(** What the [try] block does, for every answer of the services. *)
Lemma transfer_run (args : UploadArgs) (tgChannel : Telegram.TgChannel)
      (aiData : option Result) (sendFunction : string * string)
      (st : Store Telegram.TelegramWorld) (w : Telegram.TelegramWorld) :
  exists res new,
    fst (Telegram.transfer args tgChannel aiData sendFunction st w) = Ret res /\
    Telegram.tw_events (world (snd (Telegram.transfer args tgChannel aiData sendFunction st w)))
    = Telegram.tw_events w ++ new /\
    In (status res) [200; 400; 500] /\
    (In (Telegram.EvEndUpload (fullId args)) new <-> status res = 200 \/ status res = 500) /\
    (forall id m,
        In (Telegram.EvDbPut id m) new ->
        id = fullId args /\
        m = metadata (snd (Telegram.transfer args tgChannel aiData sendFunction st w)) /\
        Channel m = Some "TelegramNew"%string /\
        status res <> 400) /\
    (status res = 500 -> Telegram.tw_dbPutFails w = true) /\
    (status res = 200 -> body res = SrcBody (returnLink args)) /\
    (exists rest,
        new = Telegram.EvSendFile (Telegram.tw_file w) (Telegram.tc_chatId tgChannel)
                (fst sendFunction) (snd sendFunction)
                (match aiData with Some r => caption r | None => [] end) :: rest /\
        (forall f c u t k, ~ In (Telegram.EvSendFile f c u t k) rest) /\
        (forall c t r,
            In (Telegram.EvSendMessage c t r) rest ->
            exists ai, aiData = Some ai /\ needsSecondMessage ai = true /\
                       t = fullText ai /\ c = Telegram.tc_chatId tgChannel)).
Proof.
  unfold Telegram.transfer, Telegram.recordUpload.
  cbn [Telegram.emit Telegram.tw_sendFile Telegram.tw_file].
  destruct (Telegram.tw_sendFile w (Telegram.tw_file w) (fst sendFunction))
    as [message|response].
  { eexists; eexists. cbn [fst snd putStore world Telegram.tw_events Telegram.emit].
    split; [reflexivity|]. split; [reflexivity|].
    cbn [Telegram.uploadError status createResponse].
    split; [simpl; tauto|].
    split; [split; [intros [E|[]]; discriminate|intros [E|E]; discriminate]|].
    split; [intros id m [E|[]]; discriminate|].
    split; [discriminate|]. split; [discriminate|].
    eexists. split; [reflexivity|]. split; [intros f c u t k []|intros c t r []]. }
  destruct (Telegram.tr_ok response); cbn [negb].
  2:{ eexists; eexists. cbn [fst snd putStore world Telegram.tw_events Telegram.emit].
      split; [reflexivity|]. split; [reflexivity|].
      cbn [Telegram.uploadError status createResponse].
      split; [simpl; tauto|].
      split; [split; [intros [E|[]]; discriminate|intros [E|E]; discriminate]|].
      split; [intros id m [E|[]]; discriminate|].
      split; [discriminate|]. split; [discriminate|].
      eexists. split; [reflexivity|]. split; [intros f c u t k []|intros c t r []]. }
  (* the follow-up message *)
  set (w1 := Telegram.emit _ w).
  match goal with
  | |- context [match Telegram.tr_fileInfo response with Some _ => _ | None => (_, putStore st (metadata st) ?x) end] =>
      set (w2 := x)
  end.
  assert (Hw2 : exists msgs,
             Telegram.tw_events w2 = Telegram.tw_events w1 ++ msgs /\
             Telegram.tw_moderate w2 = Telegram.tw_moderate w /\
             Telegram.tw_getFilePath w2 = Telegram.tw_getFilePath w /\
             Telegram.tw_dbPutFails w2 = Telegram.tw_dbPutFails w /\
             (forall e, In e msgs ->
                        exists ai, aiData = Some ai /\ needsSecondMessage ai = true /\
                                   e = Telegram.EvSendMessage (Telegram.tc_chatId tgChannel)
                                         (fullText ai) (Telegram.tr_messageId response))).
  { subst w2. destruct aiData as [ai|].
    - destruct (needsSecondMessage ai) eqn:Hn.
      + exists [Telegram.EvSendMessage (Telegram.tc_chatId tgChannel) (fullText ai)
                                       (Telegram.tr_messageId response)].
        destruct (Telegram.tw_sendMessage _); subst w1;
          cbn [Telegram.emit Telegram.tw_events Telegram.tw_moderate
               Telegram.tw_getFilePath Telegram.tw_dbPutFails];
          (split; [reflexivity|]; split; [reflexivity|]; split; [reflexivity|];
           split; [reflexivity|]; intros e [<-|[]]; exists ai; auto).
      + exists []. rewrite app_nil_r. subst w1. repeat split. intros e [].
    - exists []. rewrite app_nil_r. subst w1. repeat split. intros e []. }
  destruct Hw2 as (msgs & Hev & Hmod & Hpath & Hdb & Hmsgs).
  clearbody w2.
  assert (Hrest : forall tail : list Telegram.Event,
             (forall f c u t k, ~ In (Telegram.EvSendFile f c u t k) tail) ->
             (forall c t r, ~ In (Telegram.EvSendMessage c t r) tail) ->
             (forall f c u t k, ~ In (Telegram.EvSendFile f c u t k) (msgs ++ tail)) /\
             (forall c t r,
                 In (Telegram.EvSendMessage c t r) (msgs ++ tail) ->
                 exists ai, aiData = Some ai /\ needsSecondMessage ai = true /\
                            t = fullText ai /\ c = Telegram.tc_chatId tgChannel)).
  { intros tail Hf Hm. split.
    - intros f c u t k H. apply in_app_or in H. destruct H as [H|H]; [|exact (Hf _ _ _ _ _ H)].
      destruct (Hmsgs _ H) as (ai & _ & _ & E). discriminate.
    - intros c t r H. apply in_app_or in H. destruct H as [H|H]; [|destruct (Hm _ _ _ H)].
      destruct (Hmsgs _ H) as (ai & Ha & Hn & E). injection E as -> -> _.
      exists ai. auto. }
  assert (Hno : forall (tail : list Telegram.Event) (e : Telegram.Event),
             In e (msgs ++ tail) ->
             (forall c t r, e <> Telegram.EvSendMessage c t r) -> In e tail).
  { intros tail e H ne. apply in_app_or in H. destruct H as [H|H]; [|exact H].
    destruct (Hmsgs _ H) as (ai & _ & _ & E). exfalso. exact (ne _ _ _ E). }
  destruct (Telegram.tr_fileInfo response) as [fileInfo|].
  2:{ exists Telegram.uploadError, (Telegram.EvSendFile (Telegram.tw_file w)
        (Telegram.tc_chatId tgChannel) (fst sendFunction) (snd sendFunction)
        (match aiData with Some r => caption r | None => [] end) :: msgs ++ []).
      cbn [fst snd putStore world]. rewrite Hev. subst w1.
      cbn [Telegram.tw_events Telegram.emit]. rewrite <- !app_assoc, app_nil_r.
      split; [reflexivity|]. split; [reflexivity|].
      cbn [Telegram.uploadError status createResponse].
      split; [simpl; tauto|].
      split; [split; [intros [E|H]; [discriminate|];
                      destruct (Hmsgs _ H) as (ai & _ & _ & E); discriminate
                     |intros [E|E]; discriminate]|].
      split; [intros id m [E|H]; [discriminate|];
              destruct (Hmsgs _ H) as (ai & _ & _ & E); discriminate|].
      split; [discriminate|]. split; [discriminate|].
      eexists. split; [reflexivity|].
      rewrite <- (app_nil_r msgs). apply Hrest; intros; intros []. }
  cbn [Telegram.emit Telegram.tw_getFilePath]. rewrite Hpath.
  destruct (Telegram.tw_getFilePath w (Telegram.fi_file_id fileInfo)) as [message|filePath].
  { exists Telegram.uploadError, (Telegram.EvSendFile (Telegram.tw_file w)
        (Telegram.tc_chatId tgChannel) (fst sendFunction) (snd sendFunction)
        (match aiData with Some r => caption r | None => [] end)
        :: msgs ++ [Telegram.EvGetFilePath (Telegram.fi_file_id fileInfo)]).
    cbn [fst snd putStore world Telegram.tw_events Telegram.emit]. rewrite Hev. subst w1.
    cbn [Telegram.tw_events Telegram.emit]. rewrite <- !app_assoc.
    split; [reflexivity|]. split; [reflexivity|].
    cbn [Telegram.uploadError status createResponse].
    split; [simpl; tauto|].
    split; [split; [intros [E|H]; [discriminate|];
                    apply Hno in H; [destruct H as [E|[]]; discriminate|discriminate]
                   |intros [E|E]; discriminate]|].
    split; [intros id m [E|H]; [discriminate|];
            apply Hno in H; [destruct H as [E|[]]; discriminate|discriminate]|].
    split; [discriminate|]. split; [discriminate|].
    eexists. split; [reflexivity|].
    apply Hrest; [intros f c u t k [E|[]]; discriminate|intros c t r [E|[]]; discriminate]. }
  cbn [Telegram.emit Telegram.tw_moderate]. rewrite Hmod.
  match goal with |- context [Telegram.tw_moderate w ?u] =>
    set (url := u); destruct (Telegram.tw_moderate w url) as [message|label] end.
  { exists Telegram.uploadError, (Telegram.EvSendFile (Telegram.tw_file w)
        (Telegram.tc_chatId tgChannel) (fst sendFunction) (snd sendFunction)
        (match aiData with Some r => caption r | None => [] end)
        :: msgs ++ [Telegram.EvGetFilePath (Telegram.fi_file_id fileInfo);
                    Telegram.EvModerate url]).
    cbn [fst snd putStore world Telegram.tw_events Telegram.emit]. rewrite Hev. subst w1.
    cbn [Telegram.tw_events Telegram.emit]. rewrite <- !app_assoc.
    split; [reflexivity|]. split; [reflexivity|].
    cbn [Telegram.uploadError status createResponse].
    split; [simpl; tauto|].
    split; [split; [intros [E|H]; [discriminate|];
                    apply Hno in H; [destruct H as [E|[E|[]]]; discriminate|discriminate]
                   |intros [E|E]; discriminate]|].
    split; [intros id m [E|H]; [discriminate|];
            apply Hno in H; [destruct H as [E|[E|[]]]; discriminate|discriminate]|].
    split; [discriminate|]. split; [discriminate|].
    eexists. split; [reflexivity|].
    apply Hrest; [intros f c u t k [E|[E|[]]]; discriminate
                 |intros c t r [E|[E|[]]]; discriminate]. }
  cbn [Telegram.emit Telegram.tw_dbPutFails]. rewrite Hdb.
  match goal with |- context [Telegram.EvDbPut (fullId args) ?m0] => set (m := m0) end.
  assert (Hm : Channel m = Some "TelegramNew"%string).
  { subst m. destruct (Discord.present (Telegram.tc_proxyUrl tgChannel)); reflexivity. }
  exists (if Telegram.tw_dbPutFails w
          then createResponse (TextBody "Error: Failed to write to KV database") 500
          else createResponse (SrcBody (returnLink args)) 200),
    (Telegram.EvSendFile (Telegram.tw_file w)
        (Telegram.tc_chatId tgChannel) (fst sendFunction) (snd sendFunction)
        (match aiData with Some r => caption r | None => [] end)
        :: msgs ++ [Telegram.EvGetFilePath (Telegram.fi_file_id fileInfo);
                    Telegram.EvModerate url; Telegram.EvDbPut (fullId args) m;
                    Telegram.EvEndUpload (fullId args)]).
  cbn [fst snd putStore world Telegram.tw_events Telegram.emit metadata]. rewrite Hev.
  subst w1. cbn [Telegram.tw_events Telegram.emit]. rewrite <- !app_assoc.
  split; [reflexivity|]. split; [reflexivity|].
  split; [destruct (Telegram.tw_dbPutFails w); simpl; tauto|].
  split.
  { split; [intros _; destruct (Telegram.tw_dbPutFails w); simpl; tauto|].
    intros _. right. apply in_or_app. right. simpl. tauto. }
  split.
  { intros id m' [E|H]; [discriminate|].
    apply Hno in H; [|discriminate].
    destruct H as [E|[E|[E|[E|[]]]]]; try discriminate. injection E as <- <-.
    split; [reflexivity|]. split; [reflexivity|]. split; [exact Hm|].
    destruct (Telegram.tw_dbPutFails w); discriminate. }
  split; [destruct (Telegram.tw_dbPutFails w); [reflexivity|discriminate]|].
  split; [destruct (Telegram.tw_dbPutFails w); [discriminate|reflexivity]|].
  eexists. split; [reflexivity|].
  apply Hrest; [intros f c u t k [E|[E|[E|[E|[]]]]]; discriminate
               |intros c t r [E|[E|[E|[E|[]]]]]; discriminate].
Qed.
==*==
Would you return all lines from the preceding listing that contain the word "EvSendFile"?

        new = Telegram.EvSendFile (Telegram.tw_file w) (Telegram.tc_chatId tgChannel)
        (forall f c u t k, ~ In (Telegram.EvSendFile f c u t k) rest) /\
             (forall f c u t k, ~ In (Telegram.EvSendFile f c u t k) tail) ->
             (forall f c u t k, ~ In (Telegram.EvSendFile f c u t k) (msgs ++ tail)) /\
  2:{ exists Telegram.uploadError, (Telegram.EvSendFile (Telegram.tw_file w)
  { exists Telegram.uploadError, (Telegram.EvSendFile (Telegram.tw_file w)
  { exists Telegram.uploadError, (Telegram.EvSendFile (Telegram.tw_file w)
    (Telegram.EvSendFile (Telegram.tw_file w)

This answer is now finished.